* _EXCERPTED RECORDS_
(* ===== verification/Download.v ===== *)
(** The parallel download (src/networking-examples/curl/download.cpp): the headers
    say how long the resource is, and four requests fetch a range of it each.

    The transfers are libcurl's (see [Curl]); here they are the callbacks the
    program gets, and a file is what was written to it. *)

From S2P Require Import Prelude Printf CString.

Module Download.

Definition kConcurrent : Z := 4.

Definition startWith (str prefix : list byte) : bool := prefixb prefix str.

(** A piece: its range, its file, and whether its request is still there. *)
Record piece := mk_piece { range_ : list byte; out_ : list byte; open : bool }.

Record t := mk {
  found_ : bool;
  acceptRanges_ : bool;
  length_ : Z;
  pieces_ : list (option piece);
  concurrent_ : Z;
  quit : bool;                                   (* loop_->quit() was called *)
}.
Definition new : t := mk false false 0 (replicate (Z.to_nat kConcurrent) None) 0 false.

Definition onHeader (s : t) (line : list byte) : t :=
  let found := found_ s || (startWith line (bs "HTTP/1.1 200") || startWith line (bs "HTTP/1.0 200")) in
  if bool_decide (line = bs "Accept-Ranges: bytes" ++ [x0d; x0a])
  then mk found true (length_ s) (pieces_ s) (concurrent_ s) (quit s)
  else if startWith line (bs "Content-Length:")
  then mk found (acceptRanges_ s) (CString.atoll (CString.c_str (drop (length (bs "Content-Length:")) line))) (pieces_ s) (concurrent_ s) (quit s)
  else mk found (acceptRanges_ s) (length_ s) (pieces_ s) (concurrent_ s) (quit s).

(** The range of the [i]-th piece, its ends included. *)
Definition range (length i : Z) : Z * Z :=
  let pieceLen := i64 (length `quot` kConcurrent) in
  if i <? kConcurrent - 1 then (i64 (i * pieceLen), i64 ((i + 1) * pieceLen - 1)) else (i64 (i * pieceLen), i64 (length - 1)).
Definition range_text (r : Z * Z) : list byte := dec r.1 ++ bs "-" ++ dec r.2.

(** One turn of the loop of [concurrentDownload]; [opened] is whether fopen
    could create the output file. *)
Definition start_piece (s : t) (i : nat) (opened : bool) : t :=
  if opened then
    mk (found_ s) (acceptRanges_ s) (length_ s)
       (<[i := Some (mk_piece (range_text (range (length_ s) (Z.of_nat i))) [] true)]> (pieces_ s)) (concurrent_ s) (quit s)
  else mk (found_ s) (acceptRanges_ s) (length_ s) (pieces_ s) (concurrent_ s) true.
Fixpoint start_pieces (s : t) (i : nat) (opened : list bool) : t :=
  match opened with [] => s | o :: opened => start_pieces (start_piece s i o) (S i) opened end.

(** [onHeaderDone]; [fopens] are the four answers of fopen. *)
Definition onHeaderDone (s : t) (fopens : list bool) : t :=
  if acceptRanges_ s && (kConcurrent * 4096 <=? length_ s) then
    start_pieces (mk (found_ s) (acceptRanges_ s) (length_ s) (pieces_ s) kConcurrent (quit s)) 0 fopens
  else s.

Definition onDownloadDone (s : t) : t :=
  let c := i32 (concurrent_ s - 1) in
  mk (found_ s) (acceptRanges_ s) (length_ s) (pieces_ s) c (quit s || (c <=? 0)).

Inductive event := Data (i : nat) (d : list byte) | Done (i : nat).

(** [Piece::onData] and [Piece::onDone]; the file is gone after the latter. *)
Definition onData (p : piece) (d : list byte) : res piece :=
  if open p then Ok (mk_piece (range_ p) (out_ p ++ d) true) else Err Undefined.
Definition onDone (p : piece) : piece := mk_piece (range_ p) (out_ p) false.

Definition set_piece (s : t) (i : nat) (p : piece) : t :=
  mk (found_ s) (acceptRanges_ s) (length_ s) (<[i := Some p]> (pieces_ s)) (concurrent_ s) (quit s).
Definition step (s : t) (e : event) : res t :=
  match e with
  | Data i d => match pieces_ s !! i with Some (Some p) => p ← onData p d; Ok (set_piece s i p) | _ => Err Undefined end
  | Done i => match pieces_ s !! i with Some (Some p) => Ok (onDownloadDone (set_piece s i (onDone p))) | _ => Err Undefined end
  end.
Fixpoint run (s : t) (es : list event) : res t :=
  match es with [] => Ok s | e :: es => s ← step s e; run s es end.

* _TASK ITEM_
Would you copy out all of the entries exactly?

* _OUTPUT FOR THIS TASK_
(* ===== verification/Download.v ===== *)
(** The parallel download (src/networking-examples/curl/download.cpp): the headers
    say how long the resource is, and four requests fetch a range of it each.

    The transfers are libcurl's (see [Curl]); here they are the callbacks the
    program gets, and a file is what was written to it. *)

From S2P Require Import Prelude Printf CString.

Module Download.

Definition kConcurrent : Z := 4.

Definition startWith (str prefix : list byte) : bool := prefixb prefix str.

(** A piece: its range, its file, and whether its request is still there. *)
Record piece := mk_piece { range_ : list byte; out_ : list byte; open : bool }.

Record t := mk {
  found_ : bool;
  acceptRanges_ : bool;
  length_ : Z;
  pieces_ : list (option piece);
  concurrent_ : Z;
  quit : bool;                                   (* loop_->quit() was called *)
}.
Definition new : t := mk false false 0 (replicate (Z.to_nat kConcurrent) None) 0 false.

Definition onHeader (s : t) (line : list byte) : t :=
  let found := found_ s || (startWith line (bs "HTTP/1.1 200") || startWith line (bs "HTTP/1.0 200")) in
  if bool_decide (line = bs "Accept-Ranges: bytes" ++ [x0d; x0a])
  then mk found true (length_ s) (pieces_ s) (concurrent_ s) (quit s)
  else if startWith line (bs "Content-Length:")
  then mk found (acceptRanges_ s) (CString.atoll (CString.c_str (drop (length (bs "Content-Length:")) line))) (pieces_ s) (concurrent_ s) (quit s)
  else mk found (acceptRanges_ s) (length_ s) (pieces_ s) (concurrent_ s) (quit s).

(** The range of the [i]-th piece, its ends included. *)
Definition range (length i : Z) : Z * Z :=
  let pieceLen := i64 (length `quot` kConcurrent) in
  if i <? kConcurrent - 1 then (i64 (i * pieceLen), i64 ((i + 1) * pieceLen - 1)) else (i64 (i * pieceLen), i64 (length - 1)).
Definition range_text (r : Z * Z) : list byte := dec r.1 ++ bs "-" ++ dec r.2.

(** One turn of the loop of [concurrentDownload]; [opened] is whether fopen
    could create the output file. *)
Definition start_piece (s : t) (i : nat) (opened : bool) : t :=
  if opened then
    mk (found_ s) (acceptRanges_ s) (length_ s)
       (<[i := Some (mk_piece (range_text (range (length_ s) (Z.of_nat i))) [] true)]> (pieces_ s)) (concurrent_ s) (quit s)
  else mk (found_ s) (acceptRanges_ s) (length_ s) (pieces_ s) (concurrent_ s) true.
Fixpoint start_pieces (s : t) (i : nat) (opened : list bool) : t :=
  match opened with [] => s | o :: opened => start_pieces (start_piece s i o) (S i) opened end.

(** [onHeaderDone]; [fopens] are the four answers of fopen. *)
Definition onHeaderDone (s : t) (fopens : list bool) : t :=
  if acceptRanges_ s && (kConcurrent * 4096 <=? length_ s) then
    start_pieces (mk (found_ s) (acceptRanges_ s) (length_ s) (pieces_ s) kConcurrent (quit s)) 0 fopens
  else s.

Definition onDownloadDone (s : t) : t :=
  let c := i32 (concurrent_ s - 1) in
  mk (found_ s) (acceptRanges_ s) (length_ s) (pieces_ s) c (quit s || (c <=? 0)).

Inductive event := Data (i : nat) (d : list byte) | Done (i : nat).

(** [Piece::onData] and [Piece::onDone]; the file is gone after the latter. *)
Definition onData (p : piece) (d : list byte) : res piece :=
  if open p then Ok (mk_piece (range_ p) (out_ p ++ d) true) else Err Undefined.
Definition onDone (p : piece) : piece := mk_piece (range_ p) (out_ p) false.

Definition set_piece (s : t) (i : nat) (p : piece) : t :=
  mk (found_ s) (acceptRanges_ s) (length_ s) (<[i := Some p]> (pieces_ s)) (concurrent_ s) (quit s).
Definition step (s : t) (e : event) : res t :=
  match e with
  | Data i d => match pieces_ s !! i with Some (Some p) => p ← onData p d; Ok (set_piece s i p) | _ => Err Undefined end
  | Done i => match pieces_ s !! i with Some (Some p) => Ok (onDownloadDone (set_piece s i (onDone p))) | _ => Err Undefined end
  end.
Fixpoint run (s : t) (es : list event) : res t :=
  match es with [] => Ok s | e :: es => s ← step s e; run s es end.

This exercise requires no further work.